What the exercise asks
Report back every line from the entries below in which the word "qsubs" occurs.

--- Extracted records ---

(** The channel has the subscriptions of the list and no others. *)
Record listed (nm : string) (l : list (ptr * item)) (x : state) : Prop := {
  li_entry p i : (p, i) ∈ l -> entry nm x p i;
  li_plain : psubs x.1 = (pick Plain l).*1;
  li_durable k p : durables x.1 !! k = Some p <-> exists i, (p, i) ∈ l /\ is_durable i.1 /\ key_of nm i.1 = k;
  li_acks k p : acks x.1 !! k = Some p <-> exists i, (p, i) ∈ l /\ is_active (kind_of i.1) /\ Spb.SubState.AckInbox i.1 = k;
  li_inboxes k p : inboxes x.1 !! k = Some p <-> exists i, (p, i) ∈ l /\ is_active (kind_of i.1) /\ Spb.SubState.Inbox i.1 = k;
  li_group g q : qsubs x.1 !! g = Some q -> exists qs, queues x.2 !! q = Some qs /\ members qs = (pick (Member g) l).*1 /\
    shadow qs = fst <$> head (pick (Shadow g) l) /\ g <> "" /\ exists p i, (p, i) ∈ l /\ (kind_of i.1 = Member g \/ kind_of i.1 = Shadow g)
}.

Lemma set_position_id s : set_position (Spb.SubState.LastSent s) s = s.
Proof. by destruct s. Qed.

(** The view of an entry is that of the item. *)
Lemma entry_view nm x p i : entry nm x p i -> kind_of i.1 <> Closed -> view_at x.2 p = Some (of_item i).
Proof.
  intros (sub & Hs & Hd & _ & Hk) Hc. unfold view_at, view_sub. rewrite Hs. cbn. rewrite Hd. f_equal. unfold of_item. f_equal. unfold snap_state.
  destruct (kind_of i.1); [by destruct Hk as (? & -> & _)|done|..]; destruct Hk as (q & qs & Hq & _ & Hqs & Hle & <-); rewrite Hq; cbn; rewrite Hqs;
    (destruct (Z.ltb_spec (LastSent sub) (lastSent qs)); [done|]; replace (lastSent qs) with (LastSent sub) by lia; symmetry; apply (set_position_id (state_of sub))).
Qed.

Lemma durable_kind s : is_durable s -> kind_of s = if Spb.SubState.IsClosed s then Closed else Plain.
Proof. unfold kind_of. intros [-> Hn]. cbn. rewrite (proj2 (String.eqb_neq _ _) Hn). by destruct (Spb.SubState.IsClosed s). Qed.

Lemma entry_durable nm x p i : entry nm x p i -> is_durable i.1 -> durable_at x.2 p = Some (Spb.SubState.IsClosed i.1, of_item i).
Proof.
  intros He Hi. pose proof (durable_kind _ Hi) as Hk. destruct He as (sub & Hs & Hd & _ & Hm). unfold durable_at, durable_view. rewrite Hs. cbn. f_equal.
  rewrite Hk in Hm. unfold of_item. destruct (Spb.SubState.IsClosed i.1) eqn:Hcl.
  - destruct Hm as (Hst & Hq & ->). assert (IsClosed sub = true) as -> by (by rewrite <- Hst in Hcl).
    unfold view_sub, snap_state. cbn [qstate set_ClientID acksPending]. rewrite Hq. cbn. by rewrite Hst, Hd.
  - destruct Hm as (Hst & Hq & Hcn & ->). rewrite (proj2 (String.eqb_neq _ _) Hcn). unfold view_sub, snap_state. rewrite Hq. cbn. by rewrite Hst, Hd.
Qed.

(** ** The same list *)

Section Same.
Context (nm : string) (l l' : list (ptr * item)) (same : l.*2 = l'.*2).

Lemma same_pick k : (pick k l).*2 = (pick k l').*2.
Proof.
  revert l' same. induction l as [|[p i] l1 IH]; intros [|[p' i'] l2] Hs; [done..|]. injection Hs as <- Hs. unfold pick. rewrite !filter_cons. cbn.
  destruct (decide _); cbn; [f_equal|]; by apply IH.
Qed.

Lemma same_in p i : (p, i) ∈ l -> exists p', (p', i) ∈ l'.
Proof.
  intros Hi. assert (i ∈ l'.*2) as ([p' i'] & -> & Hi')%list_elem_of_fmap; [rewrite <- same; apply list_elem_of_fmap; by exists (p, i)|]. by exists p'.
Qed.
End Same.

Lemma pick_view nm l x k : listed nm l x -> k <> Closed -> omap (view_at x.2) (pick k l).*1 = of_item <$> (pick k l).*2.
Proof.
  intros Hl Hk. assert (forall p i, (p, i) ∈ pick k l -> view_at x.2 p = Some (of_item i)) as Hv.
  { intros p i [Hi Hin]%list_elem_of_filter. cbn in Hi. eapply entry_view; [by apply (li_entry _ _ _ Hl)|congruence]. }
  induction (pick k l) as [|[p i] l1 IH]; [done|]. cbn. rewrite (Hv p i) by left. f_equal. apply IH. intros. apply Hv. by right.
Qed.

(** Maps whose entries correspond have the same views. *)
Lemma same_map {V : Type} nm l l' x x' (Q : Spb.SubState.t -> Prop) (key : Spb.SubState.t -> string) (m m' : gmap string ptr)
  (f f' : ptr -> option V) (g : item -> V) :
  listed nm l x -> listed nm l' x' -> l.*2 = l'.*2 ->
  (forall k p, m !! k = Some p <-> exists i, (p, i) ∈ l /\ Q i.1 /\ key i.1 = k) ->
  (forall k p, m' !! k = Some p <-> exists i, (p, i) ∈ l' /\ Q i.1 /\ key i.1 = k) ->
  (forall p i, (p, i) ∈ l -> Q i.1 -> f p = Some (g i)) -> (forall p i, (p, i) ∈ l' -> Q i.1 -> f' p = Some (g i)) ->
  omap f m = omap f' m'.
Proof.
  intros Hl Hl' Hs Hm Hm' Hf Hf'. apply map_eq. intros k. rewrite !lookup_omap. destruct (m !! k) as [p|] eqn:Hp.
  - apply Hm in Hp as (i & Hi & HQ & Hk). destruct (same_in _ _ Hs _ _ Hi) as [p' Hi']. assert (m' !! k = Some p') as -> by (apply Hm'; by exists i).
    cbn. by rewrite (Hf p i), (Hf' p' i).
  - destruct (m' !! k) as [p'|] eqn:Hp'; [|done]. apply Hm' in Hp' as (i & Hi & HQ & Hk). destruct (same_in _ _ (eq_sym Hs) _ _ Hi) as [p Hi'].
    assert (m !! k = Some p) by (apply Hm; by exists i). congruence.
Qed.

Lemma group_member nm l x p i g : listed nm l x -> (p, i) ∈ l -> kind_of i.1 = Member g \/ kind_of i.1 = Shadow g ->
  exists q qs, qsubs x.1 !! g = Some q /\ queues x.2 !! q = Some qs /\ lastSent qs = Spb.SubState.LastSent i.1.
Proof.
  intros Hl Hi Hk. destruct (li_entry _ _ _ Hl _ _ Hi) as (sub & _ & _ & _ & Hm).
  destruct Hk as [Hk|Hk]; rewrite Hk in Hm; destruct Hm as (q & qs & _ & Hq & Hqs & _ & <-); by exists q, qs.
Qed.

Lemma head_fst {A B : Type} (l : list (A * B)) : (fst <$> head l) = head l.*1.
Proof. by destruct l. Qed.

Lemma same_group nm l l' x x' g q :
  listed nm l x -> listed nm l' x' -> l.*2 = l'.*2 -> qsubs x.1 !! g = Some q ->
  exists q', qsubs x'.1 !! g = Some q' /\ group_at x.2 q = group_at x'.2 q'.
Proof.
  intros Hl Hl' Hs Hq. destruct (li_group _ _ _ Hl _ _ Hq) as (qs & Hqs & Hm & Hsh & _ & p & i & Hi & Hk).
  destruct (same_in _ _ Hs _ _ Hi) as [p' Hi']. destruct (group_member _ _ _ _ _ _ Hl' Hi' Hk) as (q' & qs' & Hq' & Hqs' & Hla').
  destruct (group_member _ _ _ _ _ _ Hl Hi Hk) as (q1 & qs1 & Hq1 & Hqs1 & Hla). simplify_eq.
  destruct (li_group _ _ _ Hl' _ _ Hq') as (qs1 & Hqs1' & Hm' & Hsh' & _). simplify_eq. exists q'. split; [done|]. unfold group_at. rewrite Hqs, Hqs'. cbn. f_equal.
  f_equal; [f_equal|]; [congruence|by rewrite Hm, Hm', !(pick_view nm) by done; rewrite (same_pick l l')|].
  rewrite Hsh, Hsh'. pose proof (pick_view nm l x (Shadow g) Hl ltac:(done)) as E1. pose proof (pick_view nm l' x' (Shadow g) Hl' ltac:(done)) as E2.
  pose proof (same_pick l l' Hs (Shadow g)) as E3. destruct (pick (Shadow g) l) as [|[p1 i1] r1] eqn:P1, (pick (Shadow g) l') as [|[p2 i2] r2] eqn:P2; [done..|].
  injection E3 as <- _. assert (forall nm l x p i r, listed nm l x -> pick (Shadow g) l = (p, i) :: r -> view_at x.2 p = Some (of_item i)) as Hv.
  { intros nm0 l0 x0 p0 i0 r0 Hl0 Hp0. assert ((p0, i0) ∈ pick (Shadow g) l0) as [Hk0 Hin]%list_elem_of_filter by (rewrite Hp0; left).
    cbn in Hk0. eapply entry_view; [by apply (li_entry _ _ _ Hl0)|congruence]. }
  cbn. by rewrite (Hv _ _ _ _ _ _ Hl P1), (Hv _ _ _ _ _ _ Hl' P2).
Qed.

(** Channels with the same list look the same. *)
Lemma listed_view nm l l' x x' : listed nm l x -> listed nm l' x' -> l.*2 = l'.*2 -> view_of x = view_of x'.
Proof.
  intros Hl Hl' Hs. destruct x as [ss st], x' as [ss' st']. unfold view_of. f_equal.
  - pose proof (li_plain _ _ _ Hl) as E1. pose proof (li_plain _ _ _ Hl') as E2. cbn in E1, E2. rewrite E1, E2.
    rewrite (pick_view nm l (ss, st)), (pick_view nm l' (ss', st')) by done. by rewrite (same_pick l l').
  - eapply (same_map nm l l' _ _ is_durable (key_of nm) _ _ _ _ (fun i => (Spb.SubState.IsClosed i.1, of_item i)) Hl Hl' Hs (li_durable _ _ _ Hl) (li_durable _ _ _ Hl')).
    + intros p i Hi. by apply (entry_durable nm (ss, st)), (li_entry _ _ _ Hl).
    + intros p i Hi. by apply (entry_durable nm (ss', st')), (li_entry _ _ _ Hl').
  - apply map_eq. intros g. rewrite !lookup_omap. destruct (qsubs ss !! g) as [q|] eqn:Hq.
    + destruct (same_group nm l l' (ss, st) (ss', st') g q Hl Hl' Hs Hq) as (q' & Hq' & Hg). cbn in Hq', Hg |- *. by rewrite Hq'.
    + destruct (qsubs ss' !! g) as [q'|] eqn:Hq'; [|done]. destruct (same_group nm l' l (ss', st') (ss, st) g q' Hl' Hl (eq_sym Hs) Hq') as (q & Hq2 & _). cbn in Hq2. congruence.
  - eapply (same_map nm l l' _ _ (fun s => is_active (kind_of s)) Spb.SubState.AckInbox _ _ _ _ of_item Hl Hl' Hs (li_acks _ _ _ Hl) (li_acks _ _ _ Hl')).
    + intros p i Hi Ha. eapply (entry_view nm (ss, st)); [by apply (li_entry _ _ _ Hl)|by intros Hc; rewrite Hc in Ha].
    + intros p i Hi Ha. eapply (entry_view nm (ss', st')); [by apply (li_entry _ _ _ Hl')|by intros Hc; rewrite Hc in Ha].
  - eapply (same_map nm l l' _ _ (fun s => is_active (kind_of s)) Spb.SubState.Inbox _ _ _ _ of_item Hl Hl' Hs (li_inboxes _ _ _ Hl) (li_inboxes _ _ _ Hl')).
    + intros p i Hi Ha. eapply (entry_view nm (ss, st)); [by apply (li_entry _ _ _ Hl)|by intros Hc; rewrite Hc in Ha].
    + intros p i Hi Ha. eapply (entry_view nm (ss', st')); [by apply (li_entry _ _ _ Hl')|by intros Hc; rewrite Hc in Ha].
Qed.
End SnapSpec.

Module SnapRecover.
Import Sub Reg Snap SnapSpec.
#[local] Existing Instance FsmAgree.same_infos_preorder.

(** A client is registered. *)
Definition registered (cl : clientStore) (k : string) : Prop := is_Some (FsmAgree.infos cl !! k).

Lemma addSub_registered cl k p : (addSub cl k p).1 = bool_decide (registered cl k).
Proof.
  unfold addSub, registered, FsmAgree.infos. rewrite lookup_omap. destruct (clients cl !! k) as [q|]; [|done]. cbn. by destruct (heap cl !! q).
Qed.

(** What a snapshot has of a subscription. *)
Definition item_ok (cl : clientStore) (s : Spb.SubState.t) : Prop :=
  0 <= Spb.SubState.LastSent s /\
  match kind_of s with
  | Plain => Spb.SubState.ClientID s <> "" /\ registered cl (Spb.SubState.ClientID s) /\ Spb.SubState.IsClosed s = false /\
      (Spb.SubState.DurableName s <> "" -> Spb.SubState.IsDurable s = true)
  | Closed => Spb.SubState.IsDurable s = true
  | Member _ => registered cl (Spb.SubState.ClientID s) /\ Spb.SubState.DurableName s = ""
  | Shadow _ => Spb.SubState.DurableName s = "" /\ Spb.SubState.IsDurable s = true
  end.

Definition in_group (g : string) (s : Spb.SubState.t) : Prop := kind_of s = Member g \/ kind_of s = Shadow g.

(** A subscription that has nothing in common with those of the list. *)
Record fits (nm : string) (l : list item) (s : Spb.SubState.t) : Prop := {
  fit_durable i : i ∈ l -> is_durable s -> is_durable i.1 -> key_of nm i.1 <> key_of nm s;
  fit_active i : i ∈ l -> is_active (kind_of s) -> is_active (kind_of i.1) ->
    Spb.SubState.AckInbox i.1 <> Spb.SubState.AckInbox s /\ Spb.SubState.Inbox i.1 <> Spb.SubState.Inbox s;
  fit_group i g : i ∈ l -> in_group g s -> in_group g i.1 -> Spb.SubState.LastSent i.1 = Spb.SubState.LastSent s;
  fit_shadow i g : i ∈ l -> kind_of s = Shadow g -> kind_of i.1 <> Shadow g
}.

---

Exercise result
  li_group g q : qsubs x.1 !! g = Some q -> exists qs, queues x.2 !! q = Some qs /\ members qs = (pick (Member g) l).*1 /\
  exists q qs, qsubs x.1 !! g = Some q /\ queues x.2 !! q = Some qs /\ lastSent qs = Spb.SubState.LastSent i.1.
  listed nm l x -> listed nm l' x' -> l.*2 = l'.*2 -> qsubs x.1 !! g = Some q ->
  exists q', qsubs x'.1 !! g = Some q' /\ group_at x.2 q = group_at x'.2 q'.
  - apply map_eq. intros g. rewrite !lookup_omap. destruct (qsubs ss !! g) as [q|] eqn:Hq.
    + destruct (qsubs ss' !! g) as [q'|] eqn:Hq'; [|done]. destruct (same_group nm l' l (ss', st') (ss, st) g q' Hl' Hl (eq_sym Hs) Hq') as (q & Hq2 & _). cbn in Hq2. congruence.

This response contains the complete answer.